The 10A Solution to FDA’s CBD Mess

While FDA sits on its hands regarding CBD, states are not. At least three have legislatively taken the bull by the horns and expressly legalized the production and sale of CBD. It’s the Tenth Amendment (10A) solution to this crisis FDA created.

Existing law such as the Federal Food, Drug, and Cosmetic Act (FFDCA) requires a food additive (any food ingredient) be Generally Recognized As Safe (GRAS) or a New Dietary Ingredient (NDI). While hempseed, hempseed oil, and hemp protein powder are GRAS, CBD and hemp flowers are not yet.

But to legalize foods containing CBD and/or hemp flowers at the state level, a bill could state that “a dietary supplement, food, beverage, cosmetic, or pet food is not adulterated by the inclusion of industrial hemp or cannabinoids, extracts, or derivatives from industrial hemp if those substances meet specified requirements, and would prohibit restrictions on the sale of dietary supplements, food, beverages, cosmetics, or pet food that include industrial hemp or cannabinoids, extracts, or derivatives from industrial hemp based solely on the inclusion of those substances.”

That’s how Colorado, Virginia, and New York did it, declaring CBD as a food ingredient, thus allowing it to be legally sold as a food or dietary supplement in that state. The Tenth Amendment allows all powers not reserved for the federal by the Constitution to be the sole purview of the states. Regulation of Cannabis is not in the Constitution, especially since hemp was already being grown by most of its signatories.
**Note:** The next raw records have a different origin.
(** The cursor after a page. *)
Definition next_cursor c : data_cursor :=
  if writing_data c then
    if data_left c <? 0 then mk_cursor false (data_pointer c) (data_left c)
    else mk_cursor true (data_pointer c + FRAME_SIZE) (wrapS 32 (data_left c - FRAME_SIZE))
  else c.
Definition cursor_at c (g : nat) : data_cursor := Nat.iter g next_cursor c.

(** Word [i] of the page that cursor [c] puts in frame [f]. *)
Definition frame_content m c (f i : Z) : Z :=
  if writing_data c then
    if data_left c <? 0 then word m (pte_at f i) else word m (pte_at (data_pointer c) i)
  else 0.

(** The program the cursor reads lies in the kernel image, below the frames. *)
Definition cursor_ok c : Prop :=
  writing_data c = true ->
  ram_start <= data_pointer c /\ data_pointer c mod 8 = 0 /\ - FRAME_SIZE <= data_left c < 2 ^ 31 /\
  (0 <= data_left c -> data_pointer c + data_left c + FRAME_SIZE <= free_memory_start).

Lemma next_cursor_ok c : cursor_ok c -> cursor_ok (next_cursor c).
Proof.
  unfold cursor_ok, next_cursor. intros Hc. destruct (writing_data c) eqn:W; [|by rewrite W].
  destruct (Hc eq_refl) as (Hp & Hm & Hl & Ht). rewrite FRAME_SIZE_eq in *.
  destruct (Z.ltb_spec (data_left c) 0); simpl; [done|]. intros _. rewrite wrapS_id by lia.
  split_and!; [lia| |lia|lia|lia]. rewrite Z.add_mod, Hm by lia. done.
Qed.

Lemma cursor_at_ok c g : cursor_ok c -> cursor_ok (cursor_at c g).
Proof. intros Hc. induction g as [|g IH]; [done|]. by apply next_cursor_ok. Qed.

Lemma cursor_at_add c g h : cursor_at (cursor_at c g) h = cursor_at c (g + h).
Proof. unfold cursor_at. by rewrite Nat.add_comm, Nat.iter_add. Qed.

Lemma below_not_frame a : a < free_memory_start -> ~ is_frame (frame_of a).
Proof.
  intros Ha [[Hf _] _]. unfold frame_of in Hf. pose proof layout_align_start. mlia.
Qed.

Lemma frame_of_at f i : is_frame f -> 0 <= i < 512 -> frame_of (pte_at f i) = f.
Proof. apply pte_at_frame. Qed.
It’s the same reason there are 47 states with some of form of Cannabis reform contrary to the Controlled Substances Act, comprising over 98% of the U.S. population. The 10A is why there are legal marijuana states. One, Louisiana, is even in the business of growing and distributing Cannabis itself!

The answer at the federal level is either get CBD and hemp flowers on the pending list of pre-DSHEA ingredients, or register them as a NDI.